(** A number with an optional unit is plain. *)
Lemma plain_digits n u :
  0 <= n < 2 ^ 63 -> u = [] \/ u = gos "ns" -> plain_text (digits n ++ u).
Proof.
  intros Hn Hu. destruct (digits_spec n) as (_ & D & N); [lia|].
  pose proof (zlen_digits n Hn) as L. destruct (digits_head_solid n) as [H1 H2]; [lia|].
  apply Is_true_true, forallb_True in D.
  assert (K : Forall (fun b => is_digit b = true \/ b ∈ gos "ns") (digits n ++ u)).
  { apply Forall_app. split; [eapply Forall_impl; [exact D|]; intros b; by left; apply Is_true_true|].
    apply Forall_forall. intros b Hb. right. destruct Hu as [->| ->]; [by apply elem_of_nil in Hb|done]. }
  assert (G : forall b, (is_digit b || bool_decide (b ∈ gos "ns")) = false -> b ∉ digits n ++ u).
  { intros b [Hb1 Hb2%bool_decide_eq_false]%orb_false_iff Hin. eapply Forall_forall in K as [K|K]; [|done|exact Hin];
      congruence. }
  assert (Hh : forall b, is_digit b = false -> head (digits n ++ u) <> Some b).
  { intros b Hb. destruct (digits n) as [|c ds]; [done|]. apply Forall_cons in D as [D _]. cbn.
    intros ?. simplify_eq. by rewrite Hb in D. }
  split_and!; [|by apply G..|by apply Hh|by apply Hh|].
  - destruct Hu as [->| ->]; [rewrite app_nil_r; unfold framed; by rewrite H1, H2|].
    by apply (framed_app _ []).
  - rewrite zlen_app. destruct Hu as [->| ->]; [rewrite zlen_nil|change (zlen (gos "ns")) with 2]; lia.
Qed.

(** What a text written for a field means is the value of the field. *)
Lemma read_text_of f c : in_bounds f (field_value f c) -> read_value f (text_of f c) = Some (field_value f c).
Proof.
  assert (I : forall z, 0 <= z < 2 ^ 63 -> ParseInt (digits z) 64 = Some z) by (intros; by apply ParseInt_digits).
  assert (T : forall z, 0 <= z < 2 ^ 63 -> ParseDuration (digits z ++ gos "ns") = Ok z).
  { intros z Hz. rewrite (ParseDuration_digits z _ 1) by (done || lia). f_equal. lia. }
  intros B. destruct f; unfold read_value; cbn [text_of field_value in_bounds] in *;
    rewrite ?I, ?T by lia; cbn [fmap option_fmap option_map in_bounds]; by rewrite decide_True.
Qed.

Lemma plain_text_of f c :
  in_bounds f (field_value f c) -> plain_text (LogDirectory c) -> plain_text (text_of f c).
Proof.
  intros B P. destruct f; cbn [text_of field_value in_bounds] in *; [|done|..];
    first [by apply plain_digits; [lia|right]|rewrite <- (app_nil_r (digits _)); by apply plain_digits; [lia|left]].
Qed.
(* ===== verification/Daemon.v ===== *)
(** * The daemon ([cmd/kaged/main.go])

    The start-up sequence of the process, as one call on the operating system,
    and its life after that: the accept loop, the pool of connection handlers
    and the shutdown, whose goroutines run concurrently, as a transition
    system. Logging is left out; the metrics endpoint is in [MetricsServer]. *)

From stdpp Require Import base tactics list numbers gmap strings.
From Stdlib Require Import ZArith Lia.
From S2P Require Import Prelude GoIO GoStrings GoText OSFile LogSegment BrokerStore Metrics Handler Config.
#[local] Open Scope Z_scope.

(** ** Start-up *)

Section startup.
Context `{Prometheus} `{MapOrder} (Getenv : gostring -> gostring).

(** [lc.Listen(ctx, "tcp", addr)]: a system call that can fail. *)
Definition net_Listen (addr : gostring) : st os unit := fun o =>
  let '(f, o) := sys o in (match f with Some _ => Err ErrOS | None => Ok tt end, o).

Definition segment_config (cfg : Config) : SegmentConfig :=
  {| sc_MaxSize := MaxSegmentSize cfg; sc_Retention := LogRetention cfg |}.

(** A new handler with its offset cache loaded. *)
Definition hydrate (store : BrokerStore) (m : Metrics) : st os Handler := fun o =>
  let '(r, (handler, o)) := LoadOffsetsCache (NewHandler store m, o) in
  (match r with Ok _ => Ok handler | Err e => Err e | Panic p => Panic p end, o).

(** [main] up to the accept loop. An error is the one it logs before
    [os.Exit(1)], which runs no deferred call. *)
Definition startup (configFile : gostring) : st os (Config * Handler) :=
  cfg ← Load Getenv configFile;
  let m := New in
  _ ← os_MkdirAll (LogDirectory cfg);
  store ← OpenBrokerStore (LogDirectory cfg) (segment_config cfg);
  _ ← net_Listen (Addr cfg);
  handler ← hydrate store m;
  mret (cfg, handler).
End startup.

(** ** Serving *)

(** Where the accept loop is: in [Accept], with a connection, with a slot of
    the semaphore for it, with the wait group incremented for it, or gone. *)
Inductive acceptor := Accepting | Got (c : nat) | Slotted (c : nat) | Counted (c : nat) | Left.

(** Where the goroutine of a connection is: in [Handle], out of it, past the
    release of its slot; and whether [Handle] panicked, in which case the
    deferred calls run all the same and the panic goes on after the last of
    them, [wg.Done()]. *)
Inductive worker := Serving | Returned (panicked : bool) | Released (panicked : bool) | Dying.

(** Where [main] is: waiting for the signal, past it, waiting for the
    connections to drain, past the [select] (and whether on its first branch),
    past the deferred [store.Close()]; or dead of a panic. *)
Inductive main_pc := Waiting | Signalled | Draining | Exiting (clean : bool) | Exited | Crashed.

#[global] Instance acceptor_eq_dec : EqDecision acceptor.
Proof. solve_decision. Defined.
#[global] Instance worker_eq_dec : EqDecision worker.
Proof. solve_decision. Defined.
#[global] Instance main_pc_eq_dec : EqDecision main_pc.
Proof. solve_decision. Defined.

(** [d_pool] is the capacity of the channel [sem] and [d_sem] its length;
    [d_wg] is the counter of the wait group; [d_drained] says that
    [shutdownDone] is closed. Connections are numbered; [d_accepted] and
    [d_closed] are those that [Accept] returned and those that are closed. *)
Record daemon := Daemon {
  d_pool : Z;
  d_main : main_pc;
  d_cancelled : bool;
  d_listening : bool;
  d_drained : bool;
  d_acceptor : acceptor;
  d_sem : Z;
  d_wg : Z;
  d_workers : list (nat * worker);
  d_accepted : list nat;
  d_closed : list nat }.

Definition boot (cfg : Config) : daemon :=
  Daemon (WorkerPoolSize cfg) Waiting false true false Accepting 0 0 [] [] [].

Definition set_main (m : main_pc) (s : daemon) : daemon :=
  Daemon (d_pool s) m (d_cancelled s) (d_listening s) (d_drained s) (d_acceptor s) (d_sem s) (d_wg s)
         (d_workers s) (d_accepted s) (d_closed s).
Definition set_cancelled (s : daemon) : daemon :=
  Daemon (d_pool s) (d_main s) true (d_listening s) (d_drained s) (d_acceptor s) (d_sem s) (d_wg s)
         (d_workers s) (d_accepted s) (d_closed s).
Definition stop_listening (s : daemon) : daemon :=
  Daemon (d_pool s) (d_main s) (d_cancelled s) false (d_drained s) (d_acceptor s) (d_sem s) (d_wg s)
         (d_workers s) (d_accepted s) (d_closed s).
Definition set_drained (s : daemon) : daemon :=
  Daemon (d_pool s) (d_main s) (d_cancelled s) (d_listening s) true (d_acceptor s) (d_sem s) (d_wg s)
         (d_workers s) (d_accepted s) (d_closed s).
Definition set_acceptor (a : acceptor) (s : daemon) : daemon :=
  Daemon (d_pool s) (d_main s) (d_cancelled s) (d_listening s) (d_drained s) a (d_sem s) (d_wg s)
         (d_workers s) (d_accepted s) (d_closed s).
Definition add_sem (n : Z) (s : daemon) : daemon :=
  Daemon (d_pool s) (d_main s) (d_cancelled s) (d_listening s) (d_drained s) (d_acceptor s) (d_sem s + n)
         (d_wg s) (d_workers s) (d_accepted s) (d_closed s).
Definition add_wg (n : Z) (s : daemon) : daemon :=
  Daemon (d_pool s) (d_main s) (d_cancelled s) (d_listening s) (d_drained s) (d_acceptor s) (d_sem s)
         (d_wg s + n) (d_workers s) (d_accepted s) (d_closed s).
Definition set_workers (ws : list (nat * worker)) (s : daemon) : daemon :=
  Daemon (d_pool s) (d_main s) (d_cancelled s) (d_listening s) (d_drained s) (d_acceptor s) (d_sem s) (d_wg s)
         ws (d_accepted s) (d_closed s).
Definition add_accepted (c : nat) (s : daemon) : daemon :=
  Daemon (d_pool s) (d_main s) (d_cancelled s) (d_listening s) (d_drained s) (d_acceptor s) (d_sem s) (d_wg s)
         (d_workers s) (c :: d_accepted s) (d_closed s).
Definition add_closed (c : nat) (s : daemon) : daemon :=
  Daemon (d_pool s) (d_main s) (d_cancelled s) (d_listening s) (d_drained s) (d_acceptor s) (d_sem s) (d_wg s)
         (d_workers s) (d_accepted s) (c :: d_closed s).

(** What can happen next. The number of a worker event is the position of the
    goroutine in [d_workers]. *)
Inductive event :=
  | Signal                 (* SIGTERM or SIGINT cancels the context *)
  | Accept (c : nat)       (* listener.Accept() returns a connection *)
  | AcceptError            (* listener.Accept() returns an error *)
  | Admit                  (* sem <- struct{}{} *)
  | Reject                 (* the default branch: conn.Close() *)
  | Count                  (* wg.Add(1) *)
  | Spawn                  (* go func(c net.Conn) *)
  | HandlerReturn (i : nat)
  | HandlerPanic (i : nat)
  | Release (i : nat)      (* <-sem *)
  | WgDone (i : nat)       (* wg.Done() *)
  | Unrecovered (i : nat)  (* a panic that leaves its goroutine ends the process *)
  | CtxDone                (* <-ctx.Done() *)
  | CloseListener          (* listener.Close(), and the waiter starts *)
  | WaitReturn             (* wg.Wait() returns, close(shutdownDone) *)
  | ExitClean              (* <-shutdownDone *)
  | ExitTimeout            (* <-time.After(cfg.ShutdownTimeout) *)
  | StoreClose.            (* the deferred store.Close() *)

Definition alive (m : main_pc) : bool :=
  match m with Exited | Crashed => false | _ => true end.

Definition guard_d (b : bool) (s : daemon) : option daemon := if b then Some s else None.

(** [main] goes on by itself, without an event of the network or of a handler. *)
Definition main_event (ev : event) : bool :=
  match ev with CtxDone | CloseListener | ExitClean | ExitTimeout | StoreClose => true | _ => false end.

(** The goroutine at position [i] goes on to [w]. *)
Definition set_worker (i : nat) (c : nat) (w : worker) (s : daemon) : daemon :=
  set_workers (<[i := (c, w)]> (d_workers s)) s.

(** The state after an event; [None] when it cannot happen. A receive from
    [sem] and the decrement of the wait group are by the goroutine that did
    the matching send and increment, so neither blocks nor underflows. *)
Definition dstep (ev : event) (s : daemon) : option daemon :=
  if negb (alive (d_main s)) then None
  else match ev with
  | Signal => guard_d (negb (d_cancelled s)) (set_cancelled s)
  | Accept c =>
      guard_d (bool_decide (d_acceptor s = Accepting) && d_listening s && bool_decide (c ∉ d_accepted s))
        (set_acceptor (Got c) (add_accepted c s))
  | AcceptError => guard_d (bool_decide (d_acceptor s = Accepting)) (set_acceptor Left s)
  | Admit =>
      match d_acceptor s with
      | Got c => guard_d (d_sem s <? d_pool s) (set_acceptor (Slotted c) (add_sem 1 s))
      | _ => None
      end
  | Reject =>
      match d_acceptor s with
      | Got c => guard_d (negb (d_sem s <? d_pool s)) (set_acceptor Accepting (add_closed c s))
      | _ => None
      end
  | Count =>
      match d_acceptor s with
      | Slotted c => Some (set_acceptor (Counted c) (add_wg 1 s))
      | _ => None
      end
  | Spawn =>
      match d_acceptor s with
      | Counted c => Some (set_acceptor Accepting (set_workers (d_workers s ++ [(c, Serving)]) s))
      | _ => None
      end
  | HandlerReturn i =>
      match d_workers s !! i with
      | Some (c, Serving) => Some (add_closed c (set_worker i c (Returned false) s))
      | _ => None
      end
  | HandlerPanic i =>
      match d_workers s !! i with
      | Some (c, Serving) => Some (add_closed c (set_worker i c (Returned true) s))
      | _ => None
      end
  | Release i =>
      match d_workers s !! i with
      | Some (c, Returned p) => Some (add_sem (-1) (set_worker i c (Released p) s))
      | _ => None
      end
  | WgDone i =>
      match d_workers s !! i with
      | Some (c, Released true) => Some (add_wg (-1) (set_worker i c Dying s))
      | Some (_, Released false) => Some (add_wg (-1) (set_workers (delete i (d_workers s)) s))
      | _ => None
      end
  | Unrecovered i =>
      match d_workers s !! i with
      | Some (_, Dying) => Some (set_main Crashed s)
      | _ => None
      end
  | CtxDone => guard_d (bool_decide (d_main s = Waiting) && d_cancelled s) (set_main Signalled s)
  | CloseListener => guard_d (bool_decide (d_main s = Signalled)) (set_main Draining (stop_listening s))
  | WaitReturn =>
      guard_d (negb (d_listening s) && negb (d_drained s) && (d_wg s =? 0)) (set_drained s)
  | ExitClean => guard_d (bool_decide (d_main s = Draining) && d_drained s) (set_main (Exiting true) s)
  | ExitTimeout => guard_d (bool_decide (d_main s = Draining)) (set_main (Exiting false) s)
  | StoreClose =>
      match d_main s with Exiting _ => Some (set_main Exited s) | _ => None end
  end.

Definition dsteps (s s' : daemon) : Prop := exists ev, dstep ev s = Some s'.

Fixpoint drun (evs : list event) (s : daemon) : option daemon :=
  match evs with
  | [] => Some s
  | ev :: evs => s ← dstep ev s; drun evs s
  end.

* * *

[EXERCISE PROMPT]: Your reply should be a verbatim retyping of the lines from the one that holds "(Returned true) s))" through the last line of the entries.

[EXPECTED ANSWER]:
      | Some (c, Serving) => Some (add_closed c (set_worker i c (Returned true) s))
      | _ => None
      end
  | Release i =>
      match d_workers s !! i with
      | Some (c, Returned p) => Some (add_sem (-1) (set_worker i c (Released p) s))
      | _ => None
      end
  | WgDone i =>
      match d_workers s !! i with
      | Some (c, Released true) => Some (add_wg (-1) (set_worker i c Dying s))
      | Some (_, Released false) => Some (add_wg (-1) (set_workers (delete i (d_workers s)) s))
      | _ => None
      end
  | Unrecovered i =>
      match d_workers s !! i with
      | Some (_, Dying) => Some (set_main Crashed s)
      | _ => None
      end
  | CtxDone => guard_d (bool_decide (d_main s = Waiting) && d_cancelled s) (set_main Signalled s)
  | CloseListener => guard_d (bool_decide (d_main s = Signalled)) (set_main Draining (stop_listening s))
  | WaitReturn =>
      guard_d (negb (d_listening s) && negb (d_drained s) && (d_wg s =? 0)) (set_drained s)
  | ExitClean => guard_d (bool_decide (d_main s = Draining) && d_drained s) (set_main (Exiting true) s)
  | ExitTimeout => guard_d (bool_decide (d_main s = Draining)) (set_main (Exiting false) s)
  | StoreClose =>
      match d_main s with Exiting _ => Some (set_main Exited s) | _ => None end
  end.

Definition dsteps (s s' : daemon) : Prop := exists ev, dstep ev s = Some s'.

Fixpoint drun (evs : list event) (s : daemon) : option daemon :=
  match evs with
  | [] => Some s
  | ev :: evs => s ← dstep ev s; drun evs s
  end.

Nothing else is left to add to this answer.